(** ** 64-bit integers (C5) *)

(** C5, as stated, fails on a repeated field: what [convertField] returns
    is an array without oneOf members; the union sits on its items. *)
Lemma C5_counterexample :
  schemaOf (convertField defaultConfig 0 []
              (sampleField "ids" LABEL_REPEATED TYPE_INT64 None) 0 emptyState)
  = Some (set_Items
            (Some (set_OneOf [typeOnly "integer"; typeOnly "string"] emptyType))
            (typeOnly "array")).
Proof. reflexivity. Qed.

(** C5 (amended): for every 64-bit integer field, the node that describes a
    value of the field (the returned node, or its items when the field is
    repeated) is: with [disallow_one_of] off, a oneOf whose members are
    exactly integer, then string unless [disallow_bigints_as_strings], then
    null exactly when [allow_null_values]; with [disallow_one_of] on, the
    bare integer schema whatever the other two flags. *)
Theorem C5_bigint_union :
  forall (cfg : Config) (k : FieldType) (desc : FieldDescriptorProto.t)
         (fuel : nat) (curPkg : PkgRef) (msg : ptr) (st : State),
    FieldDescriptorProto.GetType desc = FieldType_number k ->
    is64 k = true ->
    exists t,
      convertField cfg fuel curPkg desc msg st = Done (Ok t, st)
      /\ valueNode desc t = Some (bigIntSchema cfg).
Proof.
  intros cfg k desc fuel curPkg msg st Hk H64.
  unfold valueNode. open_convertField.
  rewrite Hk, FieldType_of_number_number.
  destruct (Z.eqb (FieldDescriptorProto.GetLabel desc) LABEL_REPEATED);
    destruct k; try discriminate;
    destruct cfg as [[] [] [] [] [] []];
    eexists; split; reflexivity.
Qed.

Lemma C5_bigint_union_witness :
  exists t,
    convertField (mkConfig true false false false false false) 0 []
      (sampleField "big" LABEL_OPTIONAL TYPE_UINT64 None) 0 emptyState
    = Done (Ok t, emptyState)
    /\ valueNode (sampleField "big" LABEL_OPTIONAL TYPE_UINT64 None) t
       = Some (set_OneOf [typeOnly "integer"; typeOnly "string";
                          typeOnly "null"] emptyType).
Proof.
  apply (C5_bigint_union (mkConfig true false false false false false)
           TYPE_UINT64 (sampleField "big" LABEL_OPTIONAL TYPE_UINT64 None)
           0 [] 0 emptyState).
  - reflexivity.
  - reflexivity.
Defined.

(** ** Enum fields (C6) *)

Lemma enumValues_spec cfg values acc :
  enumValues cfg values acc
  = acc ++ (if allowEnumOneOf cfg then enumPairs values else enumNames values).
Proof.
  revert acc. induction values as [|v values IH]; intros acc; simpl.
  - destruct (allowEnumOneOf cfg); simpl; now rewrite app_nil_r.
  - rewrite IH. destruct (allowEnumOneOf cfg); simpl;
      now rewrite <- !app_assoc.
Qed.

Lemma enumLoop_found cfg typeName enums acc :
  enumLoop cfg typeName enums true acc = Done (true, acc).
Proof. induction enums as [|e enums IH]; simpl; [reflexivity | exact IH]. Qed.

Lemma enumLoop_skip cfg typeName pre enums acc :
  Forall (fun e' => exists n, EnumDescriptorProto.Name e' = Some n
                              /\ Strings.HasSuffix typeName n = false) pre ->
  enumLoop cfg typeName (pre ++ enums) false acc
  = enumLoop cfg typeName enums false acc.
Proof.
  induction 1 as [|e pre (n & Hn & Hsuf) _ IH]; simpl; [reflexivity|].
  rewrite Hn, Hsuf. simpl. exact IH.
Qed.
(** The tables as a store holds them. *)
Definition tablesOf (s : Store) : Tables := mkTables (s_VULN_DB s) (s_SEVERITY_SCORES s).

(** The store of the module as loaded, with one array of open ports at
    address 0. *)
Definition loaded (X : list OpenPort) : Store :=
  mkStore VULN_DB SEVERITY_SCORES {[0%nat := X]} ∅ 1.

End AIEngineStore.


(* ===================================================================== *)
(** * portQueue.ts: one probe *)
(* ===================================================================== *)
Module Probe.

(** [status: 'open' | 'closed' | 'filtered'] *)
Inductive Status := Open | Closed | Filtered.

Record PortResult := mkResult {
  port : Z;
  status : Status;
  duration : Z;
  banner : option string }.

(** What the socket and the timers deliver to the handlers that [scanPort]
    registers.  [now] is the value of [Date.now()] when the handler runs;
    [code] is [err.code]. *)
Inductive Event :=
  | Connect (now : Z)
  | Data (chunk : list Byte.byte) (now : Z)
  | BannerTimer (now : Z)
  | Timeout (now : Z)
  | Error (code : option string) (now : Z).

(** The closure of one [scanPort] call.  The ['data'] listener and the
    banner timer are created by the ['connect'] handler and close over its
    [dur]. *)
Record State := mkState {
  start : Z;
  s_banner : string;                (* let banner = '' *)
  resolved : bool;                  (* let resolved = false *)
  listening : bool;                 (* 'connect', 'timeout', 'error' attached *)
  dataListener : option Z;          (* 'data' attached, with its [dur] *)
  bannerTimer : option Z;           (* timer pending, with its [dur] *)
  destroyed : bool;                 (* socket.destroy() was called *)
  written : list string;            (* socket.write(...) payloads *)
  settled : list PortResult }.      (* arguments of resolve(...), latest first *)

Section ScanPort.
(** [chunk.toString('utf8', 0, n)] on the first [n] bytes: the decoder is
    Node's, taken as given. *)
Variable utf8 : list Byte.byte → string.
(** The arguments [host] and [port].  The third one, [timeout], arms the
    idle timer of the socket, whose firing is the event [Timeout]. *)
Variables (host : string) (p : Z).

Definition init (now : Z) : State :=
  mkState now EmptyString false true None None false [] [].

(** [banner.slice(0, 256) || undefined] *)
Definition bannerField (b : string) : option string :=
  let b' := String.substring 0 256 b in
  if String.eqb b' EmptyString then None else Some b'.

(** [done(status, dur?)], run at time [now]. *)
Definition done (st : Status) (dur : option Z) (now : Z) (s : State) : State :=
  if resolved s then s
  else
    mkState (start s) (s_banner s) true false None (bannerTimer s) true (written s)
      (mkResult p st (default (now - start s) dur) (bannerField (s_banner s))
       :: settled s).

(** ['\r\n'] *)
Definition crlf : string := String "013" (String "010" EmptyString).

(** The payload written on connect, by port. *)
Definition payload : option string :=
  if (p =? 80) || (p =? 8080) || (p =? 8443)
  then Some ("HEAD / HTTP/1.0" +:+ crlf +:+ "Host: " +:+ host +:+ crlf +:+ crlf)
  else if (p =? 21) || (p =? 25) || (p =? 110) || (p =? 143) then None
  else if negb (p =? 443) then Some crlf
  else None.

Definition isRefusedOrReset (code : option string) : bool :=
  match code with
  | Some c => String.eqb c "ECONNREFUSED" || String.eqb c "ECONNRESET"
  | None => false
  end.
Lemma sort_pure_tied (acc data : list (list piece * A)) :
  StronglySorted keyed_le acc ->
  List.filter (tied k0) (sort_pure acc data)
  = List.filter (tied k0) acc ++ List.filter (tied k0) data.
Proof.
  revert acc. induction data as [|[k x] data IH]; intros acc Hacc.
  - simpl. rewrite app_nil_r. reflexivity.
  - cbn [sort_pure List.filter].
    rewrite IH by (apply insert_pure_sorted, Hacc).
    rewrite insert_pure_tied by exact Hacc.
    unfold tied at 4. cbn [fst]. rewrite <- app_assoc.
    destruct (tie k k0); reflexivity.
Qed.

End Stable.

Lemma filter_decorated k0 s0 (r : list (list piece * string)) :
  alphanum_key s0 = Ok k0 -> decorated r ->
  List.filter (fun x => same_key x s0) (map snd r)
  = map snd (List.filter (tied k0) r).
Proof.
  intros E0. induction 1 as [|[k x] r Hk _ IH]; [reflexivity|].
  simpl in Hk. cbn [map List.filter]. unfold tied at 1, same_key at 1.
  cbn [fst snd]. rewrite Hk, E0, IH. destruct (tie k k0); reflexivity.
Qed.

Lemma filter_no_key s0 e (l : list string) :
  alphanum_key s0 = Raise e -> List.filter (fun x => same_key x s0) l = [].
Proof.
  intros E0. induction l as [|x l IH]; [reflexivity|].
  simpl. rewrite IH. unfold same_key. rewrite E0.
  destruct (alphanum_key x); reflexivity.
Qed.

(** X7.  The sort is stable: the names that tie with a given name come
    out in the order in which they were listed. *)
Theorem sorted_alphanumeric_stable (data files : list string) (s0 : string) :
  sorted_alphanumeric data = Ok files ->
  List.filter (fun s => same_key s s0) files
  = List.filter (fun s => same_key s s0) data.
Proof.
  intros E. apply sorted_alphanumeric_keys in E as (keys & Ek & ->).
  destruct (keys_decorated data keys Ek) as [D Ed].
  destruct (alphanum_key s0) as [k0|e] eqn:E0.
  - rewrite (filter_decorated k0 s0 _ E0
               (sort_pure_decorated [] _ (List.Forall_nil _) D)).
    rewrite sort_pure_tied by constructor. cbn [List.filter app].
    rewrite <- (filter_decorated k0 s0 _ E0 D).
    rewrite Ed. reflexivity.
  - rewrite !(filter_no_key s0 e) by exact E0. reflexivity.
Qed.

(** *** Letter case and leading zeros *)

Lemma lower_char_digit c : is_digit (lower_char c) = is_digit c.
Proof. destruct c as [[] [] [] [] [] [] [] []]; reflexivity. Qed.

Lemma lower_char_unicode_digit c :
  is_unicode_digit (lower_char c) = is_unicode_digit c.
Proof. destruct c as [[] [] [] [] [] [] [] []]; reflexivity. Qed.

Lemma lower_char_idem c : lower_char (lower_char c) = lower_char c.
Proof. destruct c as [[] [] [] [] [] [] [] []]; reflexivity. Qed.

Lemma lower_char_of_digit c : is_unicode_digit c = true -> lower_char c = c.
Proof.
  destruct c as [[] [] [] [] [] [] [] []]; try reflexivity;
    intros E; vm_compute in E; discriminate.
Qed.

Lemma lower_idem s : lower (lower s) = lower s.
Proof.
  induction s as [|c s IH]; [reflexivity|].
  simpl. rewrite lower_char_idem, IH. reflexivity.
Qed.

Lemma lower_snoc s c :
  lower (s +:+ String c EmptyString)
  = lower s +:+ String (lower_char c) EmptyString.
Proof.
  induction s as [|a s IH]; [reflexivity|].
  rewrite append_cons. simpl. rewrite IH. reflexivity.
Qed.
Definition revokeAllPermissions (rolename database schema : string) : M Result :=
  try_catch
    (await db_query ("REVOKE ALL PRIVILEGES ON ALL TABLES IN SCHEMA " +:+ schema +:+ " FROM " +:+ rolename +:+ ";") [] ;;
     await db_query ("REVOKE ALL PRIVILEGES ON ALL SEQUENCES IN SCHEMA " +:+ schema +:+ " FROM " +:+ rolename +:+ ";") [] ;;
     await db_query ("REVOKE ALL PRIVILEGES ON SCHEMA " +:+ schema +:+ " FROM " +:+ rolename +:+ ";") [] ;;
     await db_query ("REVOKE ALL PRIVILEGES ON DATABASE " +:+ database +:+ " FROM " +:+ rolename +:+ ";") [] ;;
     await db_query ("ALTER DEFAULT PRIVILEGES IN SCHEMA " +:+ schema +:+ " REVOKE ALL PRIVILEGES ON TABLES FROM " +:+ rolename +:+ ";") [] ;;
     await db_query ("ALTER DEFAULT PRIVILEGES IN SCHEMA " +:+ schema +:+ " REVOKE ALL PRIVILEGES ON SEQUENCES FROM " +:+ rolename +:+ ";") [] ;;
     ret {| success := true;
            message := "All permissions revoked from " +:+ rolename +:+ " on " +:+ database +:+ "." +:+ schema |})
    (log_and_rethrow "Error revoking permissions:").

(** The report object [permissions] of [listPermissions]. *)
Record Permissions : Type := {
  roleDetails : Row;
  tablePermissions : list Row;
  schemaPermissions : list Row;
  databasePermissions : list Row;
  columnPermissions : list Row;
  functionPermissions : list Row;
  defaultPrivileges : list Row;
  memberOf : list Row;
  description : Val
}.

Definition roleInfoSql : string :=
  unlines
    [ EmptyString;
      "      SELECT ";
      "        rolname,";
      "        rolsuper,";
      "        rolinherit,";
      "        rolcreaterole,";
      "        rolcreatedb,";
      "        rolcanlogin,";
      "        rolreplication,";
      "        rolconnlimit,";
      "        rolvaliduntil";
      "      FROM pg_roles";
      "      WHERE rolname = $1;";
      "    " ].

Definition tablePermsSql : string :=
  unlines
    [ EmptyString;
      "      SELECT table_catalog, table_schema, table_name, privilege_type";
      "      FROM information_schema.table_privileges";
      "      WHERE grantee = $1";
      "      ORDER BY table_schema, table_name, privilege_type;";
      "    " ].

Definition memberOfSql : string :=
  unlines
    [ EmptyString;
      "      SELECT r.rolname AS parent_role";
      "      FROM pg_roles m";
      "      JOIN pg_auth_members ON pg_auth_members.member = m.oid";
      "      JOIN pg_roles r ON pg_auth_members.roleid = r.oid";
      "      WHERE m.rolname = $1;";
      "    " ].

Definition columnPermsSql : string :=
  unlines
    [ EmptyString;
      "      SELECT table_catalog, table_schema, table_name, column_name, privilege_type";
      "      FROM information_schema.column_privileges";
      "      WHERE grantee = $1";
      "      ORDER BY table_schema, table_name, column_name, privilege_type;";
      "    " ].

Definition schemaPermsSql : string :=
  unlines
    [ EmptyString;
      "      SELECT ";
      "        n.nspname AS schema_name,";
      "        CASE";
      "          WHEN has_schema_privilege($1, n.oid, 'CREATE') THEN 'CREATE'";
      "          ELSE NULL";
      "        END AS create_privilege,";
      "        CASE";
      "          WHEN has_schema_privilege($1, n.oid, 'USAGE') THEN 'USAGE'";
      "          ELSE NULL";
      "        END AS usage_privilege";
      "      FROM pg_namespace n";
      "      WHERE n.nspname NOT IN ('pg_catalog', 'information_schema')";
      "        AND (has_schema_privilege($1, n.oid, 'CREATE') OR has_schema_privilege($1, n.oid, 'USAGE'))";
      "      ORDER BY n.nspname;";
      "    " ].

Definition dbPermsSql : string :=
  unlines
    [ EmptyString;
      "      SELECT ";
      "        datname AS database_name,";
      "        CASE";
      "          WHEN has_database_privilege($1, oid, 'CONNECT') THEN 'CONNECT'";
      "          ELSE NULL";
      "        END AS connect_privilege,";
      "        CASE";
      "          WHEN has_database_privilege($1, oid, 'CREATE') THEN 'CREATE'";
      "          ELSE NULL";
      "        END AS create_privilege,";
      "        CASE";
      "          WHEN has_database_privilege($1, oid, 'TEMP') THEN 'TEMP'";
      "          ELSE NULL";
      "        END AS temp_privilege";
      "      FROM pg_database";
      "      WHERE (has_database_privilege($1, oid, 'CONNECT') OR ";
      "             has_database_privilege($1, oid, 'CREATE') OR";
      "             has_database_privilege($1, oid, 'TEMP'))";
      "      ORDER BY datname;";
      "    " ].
***
**What is needed:** In your answer, include only the lines above starting at the line that holds "Byte.byte) (now : Z)" and ending at the line that holds "resolved : bool;", copied exactly.

**Response to the exercise:**
  | Data (chunk : list Byte.byte) (now : Z)
  | BannerTimer (now : Z)
  | Timeout (now : Z)
  | Error (code : option string) (now : Z).

(** The closure of one [scanPort] call.  The ['data'] listener and the
    banner timer are created by the ['connect'] handler and close over its
    [dur]. *)
Record State := mkState {
  start : Z;
  s_banner : string;                (* let banner = '' *)
  resolved : bool;                  (* let resolved = false *)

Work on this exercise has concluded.